I wouldn't say I've enjoyed it, but it hasn't been too bad. As I'm retired, not financially stressed and enjoy my wife's company, I feel I'm much better off than most people. The main drawback in both lockdowns has been not seeing much of my children and grandchildren. Zoom has been a godsend in enabling more contact with distant friends and relatives than before the lockdowns.

The first lockdown was really boring until sport resumed.
 
Haven't enjoyed lockdown, didn't enjoy being forced to work from home. I now enjoy the flexibility in my role that allows me to work from home if I so chose.
 
I'll sound incredibly ungrateful as I'm retired with a comfortable income so really nothing to moan about, but I've absolutely hated it, all of it. For the first time since I retired I wished I was still at work, simply to give me something to do while stuck at home, even though I've had things to do while stuck at home. I just haven't been able to concentrate on anything.
 
I've generally enjoyed the opportunities that lockdown has created - Cycling, Art, Music but most of all, I've enjoyed not being a part of the monotonous daily commute and I'm dreading returning to it.
 
At times its been great how simple life has actually been over the last year. Dont think you realise until you take a step back just how much you get caught up in work and travelling all over for meetings etc which really isnt needed. Spent more time with the Mrs this year than the last 5 years combined, done more exercise than ever before, had time to eat better plus saved a fortune in travel costs. Shame its taken a pandemic to make businesses realise you dont need to work in this way. Certainly a way of life I will ensure I never go back to
 
The first one was good (even the home teaching bit) as I saved money with no petrol and car parking costs. My 2 hourly commute disappeared so my work life balance was great. I got really fit. No-one I know was affected by Covid. Loving life really.
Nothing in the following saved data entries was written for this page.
Lemma with_bit_address w n on :
  48 <= n < 64 ->
  Z.land (with_bit w (Z.shiftl 1 n) on) Addr.ADDRESS_MASK = Z.land w Addr.ADDRESS_MASK.
Proof.
  intros Hn. change Addr.ADDRESS_MASK with (Z.ones 48). apply Z.bits_inj'. intros i Hi.
  rewrite !Z.land_spec, ones_testbit by lia. destruct (Z.ltb_spec i 48); [|by rewrite !andb_false_r].
  rewrite with_bit_testbit by lia. destruct (Z.eqb_spec i n); [lia|done].
Qed.

(** ** Sizes *)

Definition up8 (n : Z) : Z := (n + 7) / 8 * 8.

Lemma align_up8 n : 0 <= n <= u64_max - 7 -> align_record_size n = up8 n.
Proof.
  intros Hn. unfold align_record_size, wadd, RECORD_ALIGNMENT, up8. unfold u64_max in Hn.
  change (8 - 1) with (2 ^ 3 - 1). rewrite wrap_id by (unfold fits; lia).
  rewrite clear_low_bits; [done|lia|]. unfold fits. lia.
Qed.

Lemma up8_bounds n : n <= up8 n < n + 8 /\ up8 n mod 8 = 0.
Proof. unfold up8. split; [euclid|]. apply Z.mod_mul. lia. Qed.

(** Header fields are far below the 64-bit limits the saturating sums guard. *)
Lemma sizes h :
  kv_size h = 16 + key_len h + val_len h /\
  record_size h = up8 (16 + key_len h + val_len h) /\
  physical_size h = record_size h + 8 * filler_words h /\
  checked_physical_size h = Some (physical_size h) /\
  16 <= record_size h < 2 ^ 33.
Proof.
  pose proof (field_bounds h) as (Hf & Hk & Hv). unfold fits in *.
  assert (kv_size h = 16 + key_len h + val_len h) as E.
  { unfold kv_size, sat_add, HEADER_SIZE, u64_max. lia. }
  assert (record_size h = up8 (16 + key_len h + val_len h)) as R.
  { unfold record_size. rewrite E. apply align_up8. unfold u64_max. lia. }
  pose proof (up8_bounds (16 + key_len h + val_len h)) as [Hb _].
  assert (filler_bytes h = 8 * filler_words h) as F.
  { unfold filler_bytes. rewrite Z.shiftl_mul_pow2 by lia. lia. }
  split; [done|]. split; [done|]. unfold physical_size, checked_physical_size, checked_add, sat_add.
  rewrite F. unfold u64_max. destruct (Z.leb_spec (record_size h + 8 * filler_words h) (2 ^ 64 - 1)); [|lia].
  split; [lia|]. split; [f_equal; lia|lia].
Qed.

(** The capacity gate, on value lengths that fit their field. *)
Lemma slack_spec h n :
  0 <= n <= u32_max ->
  slack_for_val_len h n =
    let a := up8 (16 + key_len h + n) in
    if (a <=? physical_size h) && (physical_size h - a <=? MAX_FILLER_BYTES)
    then Some (physical_size h - a) else None.
Proof.
  intros Hn. pose proof (field_bounds h) as (_ & Hk & _). unfold fits in Hk. unfold u32_max in Hn.
  unfold slack_for_val_len.
  replace (sat_add (sat_add HEADER_SIZE (key_len h)) n) with (16 + key_len h + n)
    by (unfold sat_add, HEADER_SIZE, u64_max; lia).
  rewrite align_up8 by (unfold u64_max; lia). done.
Qed.

(** Relaying the value length and the slack keeps the physical extent. *)
Lemma relaid_physical h n slack :
  0 <= n <= u32_max -> slack_for_val_len h n = Some slack ->
  let h' := set_filler_words (set_val_len h (wrap 32 n)) (wrap 8 (Z.shiftr slack 3)) in
  physical_size h' = physical_size h /\ val_len h' = n /\ key_len h' = key_len h /\
  prev_address h' = prev_address h /\ 16 + key_len h + n <= physical_size h.
Proof.
  intros Hn Hs h'. rewrite slack_spec in Hs by done. simpl in Hs.
  destruct (Z.leb_spec (up8 (16 + key_len h + n)) (physical_size h)); [|done].
  destruct (Z.leb_spec (physical_size h - up8 (16 + key_len h + n)) MAX_FILLER_BYTES) as [Hm|]; [|done].
  simpl in Hs. injection Hs as Hs. change MAX_FILLER_BYTES with 2040 in Hm.
  assert (fits 32 n) as Hn32 by (unfold fits; unfold u32_max in Hn; lia).
  pose proof (sizes h) as (_ & R & P & _ & _).
  pose proof (up8_bounds (16 + key_len h + n)) as [Hb Hb8].
  pose proof (up8_bounds (16 + key_len h + val_len h)) as [Hc Hc8].
  assert (slack mod 8 = 0) as H8 by (rewrite P, R in Hs; euclid).
  assert (wrap 8 (Z.shiftr slack 3) = slack / 8) as Hw.
  { rewrite Z.shiftr_div_pow2 by lia. apply wrap_id. unfold fits. change (2 ^ 3) with 8. euclid. }
  assert (val_len h' = n /\ key_len h' = key_len h /\ filler_words h' = slack / 8) as (V & K & F).
  { unfold h'. rewrite set_filler_val, set_filler_key, set_val_len_key, (wrap_id 32 n) by done.
    rewrite set_val_len_val, set_filler_filler by (done || (apply wrap_fits; lia)). done. }
  pose proof (sizes h') as (_ & R' & P' & _ & _). rewrite K, V in R'.
  split; [rewrite P', R', F; euclid|]. repeat (split; [done|]). lia.
Qed.

Lemma relaid_ok h v f : header_ok h -> header_ok (set_filler_words (set_val_len h v) f).
Proof.
  intros [Hp Hr]. split; [done|]. cbn [rdh_word set_filler_words set_val_len set_rdh].
  apply fits_lor; [lia| |].
  - apply fits_land_l; [lia|]. apply fits_lor; [lia|by apply fits_land_l|].
    change 64 with (32 + 32). apply fits_shiftl; [unfold VAL_LEN_SHIFT; cbv; discriminate|lia|].
    apply fits_land_r; [lia|]. by apply (fits_ones 32 32).
  - apply (fits_mono (8 + 0)); [|lia]. apply fits_shiftl; [by unfold FILLER_WORDS_SHIFT|lia|].
    apply fits_land_r; [lia|]. by apply (fits_ones 8 8).
Qed.

(** ** Bytes *)

Lemma length_to_bytes h : length (to_bytes h) = 16%nat.
Proof. unfold to_bytes. by rewrite length_app, !length_le_bytes. Qed.

Lemma to_bytes_ok h : bytes_ok (to_bytes h).
Proof. apply bytes_ok_app. split; apply le_bytes_ok. Qed.

Lemma from_to_bytes h : header_ok h -> from_bytes (to_bytes h) = h.
Proof.
  intros [Hp Hr]. unfold from_bytes, to_bytes. destruct h as [p r]. cbn [prev_address rdh_word] in *.
  rewrite take_app_length', drop_app_length' by (by rewrite length_le_bytes).
  rewrite (take_ge (le_bytes 8 r)) by (by rewrite length_le_bytes).
  rewrite !le_num_le_bytes. unfold fits in *. change (256 ^ Z.of_nat 8) with (2 ^ 64).
  by rewrite !Z.mod_small.
Qed.

(** A pad header is recognised as one, is never a readable record, and
    spans exactly the bytes it was built for. *)
Theorem pad_roundtrip n (Hn : HEADER_SIZE <= n <= HEADER_SIZE + u32_max) :
  is_pad (pad n) = true /\ is_unreadable (pad n) = true /\ pad_extent (pad n) = n /\
  from_bytes (to_bytes (pad n)) = pad n.
Proof.
  unfold HEADER_SIZE, u32_max in Hn.
  assert (fits 24 PAD_KEY_LEN) as Hk by (split; vm_compute; congruence).
  assert (is_pad (pad n) = true) as Hp.
  { unfold is_pad, pad. rewrite key_len_pack by done. apply Z.eqb_refl. }
  split; [done|]. split; [unfold is_unreadable; by rewrite Hp|]. split.
  - unfold pad_extent, pad, HEADER_SIZE. destruct (Z.leb_spec 16 n); [|lia].
    rewrite val_len_pack by (apply wrap_fits; lia). rewrite wrap_id; [lia|]. unfold fits. lia.
  - apply from_to_bytes. split; [by vm_compute|]. apply pack_fits.
Qed.

Lemma pad_roundtrip_witness :
  HEADER_SIZE <= 4096 <= HEADER_SIZE + u32_max /\ pad_extent (pad 4096) = 4096.
Proof.
  assert (HEADER_SIZE <= 4096 <= HEADER_SIZE + u32_max) as H
    by (unfold HEADER_SIZE, u32_max; lia).
  split; [exact H|]. apply (pad_roundtrip 4096 H).
Defined.

End HeaderSpec.

Module CodecSpec.
Import Header HeaderSpec Codec.

Lemma address_check a :
  fits 64 a -> (Z.land a (bnot 64 Addr.ADDRESS_MASK) =? 0) = (a <=? Addr.ADDRESS_MASK).
Proof.
  intros Ha. change Addr.ADDRESS_MASK with (2 ^ 48 - 1). rewrite clear_low_bits by (done || lia).
  unfold fits in Ha. destruct (Z.leb_spec a (2 ^ 48 - 1)).
  - rewrite Z.div_small by lia. done.
  - apply Z.eqb_neq. assert (1 <= a / 2 ^ 48) by (apply Z.div_le_lower_bound; lia). lia.
Qed.

(** The first error that applies, if any. *)
Definition encode_error (dst key val : list Z) (prev_addr : Z) : option RecordError :=
  if MAX_KEY_LEN <? zlen key then Some (KeyLengthOverflow (zlen key))
  else if u32_max <? zlen val then Some (ValueLengthOverflow (zlen val))
  else if Addr.ADDRESS_MASK <? prev_addr then Some (AddressOverflow prev_addr)
  else if zlen dst <? up8 (16 + zlen key + zlen val)
       then Some (BufferTooShort (up8 (16 + zlen key + zlen val)) (zlen dst))
  else None.

(** The header an accepted record gets. *)
Definition encoded_header (prev_addr : Z) (key val : list Z) (tomb ver : bool) : RecordHeader :=
  from_words (with_bit (with_bit prev_addr TOMBSTONE_BIT tomb) IN_NEW_VERSION_BIT ver)
             (pack_rdh_word 0 (zlen key) (zlen val)).

Lemma encode_spec dst prev_addr key val tomb ver :
  fits 64 prev_addr ->
  encode_to_slice dst prev_addr key val tomb ver =
    match encode_error dst key val prev_addr with
    | Some e => inr e
    | None => inl (write_record_unchecked dst (encoded_header prev_addr key val tomb ver) key val,
                   up8 (16 + zlen key + zlen val))
    end.
Proof.
  intros Hp. unfold encode_to_slice, build_header, encode_error.
  pose proof (zlen_nonneg key). pose proof (zlen_nonneg val).
  destruct (Z.ltb_spec MAX_KEY_LEN (zlen key)) as [|Hk]; [done|].
  destruct (Z.ltb_spec u32_max (zlen val)) as [|Hv]; [done|].
  change MAX_KEY_LEN with (2 ^ 24 - 2) in Hk. unfold u32_max in Hv.
  rewrite !wrap_id by (unfold fits; lia). unfold new. rewrite address_check by done.
  destruct (Z.leb_spec prev_addr Addr.ADDRESS_MASK), (Z.ltb_spec Addr.ADDRESS_MASK prev_addr);
    try lia; [|done]. cbn [negb].
  assert (record_size (zlen key) (zlen val) = up8 (16 + zlen key + zlen val)) as ->.
  { unfold record_size. rewrite <- align_up8 by (unfold u64_max; lia). f_equal.
    unfold sat_add, HEADER_SIZE, u64_max. lia. }
  destruct (Z.leb_spec (up8 (16 + zlen key + zlen val)) (zlen dst)),
    (Z.ltb_spec (zlen dst) (up8 (16 + zlen key + zlen val))); try lia; done.
Qed.

(** The three parts written into a large enough buffer. *)
Lemma write_record_parts dst h key val :
  16 + zlen key + zlen val <= zlen dst ->
  let buf := write_record_unchecked dst h key val in
  zlen buf = zlen dst /\ take 16 buf = to_bytes h /\
  slice 16 (16 + zlen key) buf = key /\
  slice (16 + zlen key) (16 + zlen key + zlen val) buf = val /\
  (forall a b, 16 + zlen key + zlen val <= a -> a <= b -> slice a b buf = slice a b dst).
Proof.
  intros Hd buf. pose proof (zlen_nonneg key). pose proof (zlen_nonneg val).
  assert (zlen (to_bytes h) = 16) as Ht by (unfold zlen; rewrite length_to_bytes; done).
  unfold buf, write_record_unchecked, HEADER_SIZE.
  set (b1 := splice 16 key dst). set (b2 := splice (16 + zlen key) val b1).
  assert (zlen b1 = zlen dst) as L1 by (apply zlen_splice; lia).
  assert (zlen b2 = zlen dst) as L2 by (unfold b2; rewrite zlen_splice; lia).
  split; [rewrite zlen_splice; lia|]. split.
  - pose proof (slice_splice_same 0 (to_bytes h) b2) as E. rewrite Ht in E.
    unfold slice in E. rewrite drop_0 in E. apply E; lia.
  - split; [|split].
    + rewrite slice_splice_after by lia. unfold b2. rewrite slice_splice_before by lia.
      apply slice_splice_same; lia.
    + rewrite slice_splice_after by lia. apply slice_splice_same; lia.
    + intros a b Ha Hb. rewrite slice_splice_after by lia. unfold b2.
      rewrite slice_splice_after by lia. unfold b1. by rewrite slice_splice_after by lia.
Qed.

Lemma encoded_header_ok prev_addr key val tomb ver :
  fits 64 prev_addr -> header_ok (encoded_header prev_addr key val tomb ver).
Proof. intros. split; [|apply pack_fits]. by repeat apply with_bit_fits. Qed.
(* ===== verification/RecordMutSpec.v ===== *)
(** * In-place updates of records ([wedb/wrecord/src/record_mut.rs])

    A record opened for update caches its header; every operation keeps the
    cache and the bytes in agreement, stays inside the slot and keeps the key. *)

From stdpp Require Import base list numbers option tactics.
From Stdlib Require Import ZArith Lia Bool.
From S2P Require Import Prelude Base Bytes Atomic Record RecordSpec.

Module MutSpec.
Import Header HeaderSpec RecordMut.

(** The cached header is the one in the bytes, and the bytes are its extent. *)
Record wf (r : RecordMut) : Prop := {
  wf_header : header_ok (header r);
  wf_bytes : bytes_ok (bytes r);
  wf_extent : zlen (bytes r) = physical_size (header r);
  wf_cached : take 16 (bytes r) = to_bytes (header r)
}.

Lemma take_store_rdh bs w :
  16 <= zlen bs -> take 16 (store_rdh bs w) = take 8 bs ++ le_bytes 8 w.
Proof.
  unfold zlen, store_rdh, splice, RDH_WORD_OFFSET. intros Hl. rewrite app_assoc.
  apply take_app_length'. rewrite length_app, length_take, length_le_bytes. lia.
Qed.

Lemma take_store_info bs w :
  16 <= zlen bs -> take 16 (store_info bs w) = le_bytes 8 w ++ take 8 (drop 8 bs).
Proof.
  unfold zlen, store_info, splice. intros Hl. simpl Z.to_nat. rewrite take_0. cbn [app].
  by rewrite take_app, length_le_bytes.
Qed.
(* ===== verification/ValueSpec.v ===== *)
(** * Correctness of the key and metadata codecs ([wedb/wval/src])

    The stored key is the concatenation of its parts; decoding inverts encoding
    and accepts nothing else; keys of different sessions never mix, and the byte
    order of keys is the order of (namespace, database, tag, user key). *)

From stdpp Require Import base list numbers option tactics.
From Stdlib Require Import ZArith Lia Bool.
From S2P Require Import Prelude Bytes Varint Value.

Module KeySpec.
Import Varint Tag Err NsCodec.

(** ** Concatenating parts *)

Lemma take_splice off (p l : list Z) :
  0 <= off -> off + zlen p <= zlen l ->
  take (Z.to_nat (off + zlen p)) (splice off p l) = take (Z.to_nat off) l ++ p.
Proof.
  intros Ho Hl. unfold splice, zlen in *. rewrite app_assoc.
  apply take_app_length'. rewrite length_app, length_take. lia.
Qed.

Lemma copy_parts_spec parts : forall off buf,
  0 <= off -> off + zlen (concat parts) <= zlen buf ->
  take (Z.to_nat (off + zlen (concat parts))) (copy_parts parts off buf) =
    take (Z.to_nat off) buf ++ concat parts.
Proof.
  induction parts as [|p parts IH]; intros off buf Ho Hl; cbn [copy_parts concat] in *.
  - by rewrite zlen_nil, Z.add_0_r, app_nil_r.
  - rewrite zlen_app in *. pose proof (zlen_nonneg p). pose proof (zlen_nonneg (concat parts)).
    rewrite Z.add_assoc, IH by (rewrite ?zlen_splice; lia).
    rewrite take_splice by lia. by rewrite <- app_assoc.
Qed.
(** ** The slot word *)

Lemma pack_address a s : fits 48 a -> raw_address (pack a s) = a.
Proof.
  intros Ha. unfold raw_address, pack, SIZE_SHIFT, Addr.ADDRESS_BITS. rewrite Addr.ADDRESS_MASK_ones.
  bitblast.
Qed.

Lemma pack_size a s : fits 48 a -> fits 16 s -> raw_size (pack a s) = s.
Proof.
  intros Ha Hs. unfold raw_size, pack, SIZE_SHIFT, Addr.ADDRESS_BITS. rewrite Addr.ADDRESS_MASK_ones.
  change SIZE_MASK with (Z.ones 16). bitblast.
Qed.

Lemma pack_word_fits a s : fits 64 (pack a s).
Proof.
  unfold pack, SIZE_SHIFT. rewrite Addr.ADDRESS_MASK_ones. apply fits_lor; [lia|by apply wrap_fits|].
  apply fits_land_r; [lia|]. apply fits_ones. lia.
Qed.

Lemma pack_nonzero a s : fits 48 a -> a <> 0 -> pack a s <> 0.
Proof. intros Ha Hz E. apply Hz. rewrite <- (pack_address a s Ha), E. done. Qed.

Lemma raw_size_bound w : fits 64 w -> 0 <= raw_size w <= MAX_INLINE_SIZE.
Proof.
  intros Hw. pose proof (fits_shiftr 64 48 w ltac:(lia) Hw) as Hs. change (64 - 48) with 16 in Hs.
  unfold raw_size, SIZE_SHIFT, Addr.ADDRESS_BITS.
  rewrite wrap_id by (by apply (fits_mono 16); [|lia]).
  change MAX_INLINE_SIZE with 65535. unfold fits in Hs. lia.
Qed.

Lemma validate_addr_spec a mn :
  0 <= a -> validate_addr a mn = true <-> mn <= a /\ a <> 0 /\ fits 48 a.
Proof.
  intros Ha. unfold validate_addr, fits. change Addr.ADDRESS_MASK with (2 ^ 48 - 1).
  destruct (Z.ltb_spec a mn), (Z.eqb_spec a 0), (Z.ltb_spec (2 ^ 48 - 1) a); cbn; split; intros; try done; lia.
Qed.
Since Christmas its been horrendous. I feel so low. One of my children has had to isolate from his class bubble 3 times due to positive cases in his class. The other one has done it twice. Their motivation to want to sit on Zoom lessons is non existent. The Wife is in her final year at uni and is on placement at hospital a lot, and lots of assignments, so a lot of the childcare and running of the house is falling on me. And then my employer has just gone back to thinking its all business as usual, so pressure on the front is here that wasn't there before in the 1st lockdown. And finally (sorry if this is self indulgent moaning but I need to get it off my chest) but I sit here everyday and I'm convincing myself my house is falling down. I've got cracks in all rooms that have suddenly appeared (only small thin ones, nothing you could get your hand in), I think I've got a damp problem. My house makes clanging thumping sounds randomly (its.not the pipes) which has convinced me that I have major structural problems and if I have, I have little money to correct anything. I don't know who is the appropriate person to call and theyll think i have no problems and think I'm.crazy. So I just sit in this room literally feeling like the house is falling down around me. I can't stop looking for new faults and errors. It's driving me crazy.

So in summary....2021 hasn't been the big improvement i was hoping for so far!
 
Hated it, but it's had it's uses: PhD is due at the end of the month, and it's meant there's been little else to do but work.

When it's over, I think I'll have a new found appreciation for little things I took for granted before, like having a coffee out or going to the swimming baths.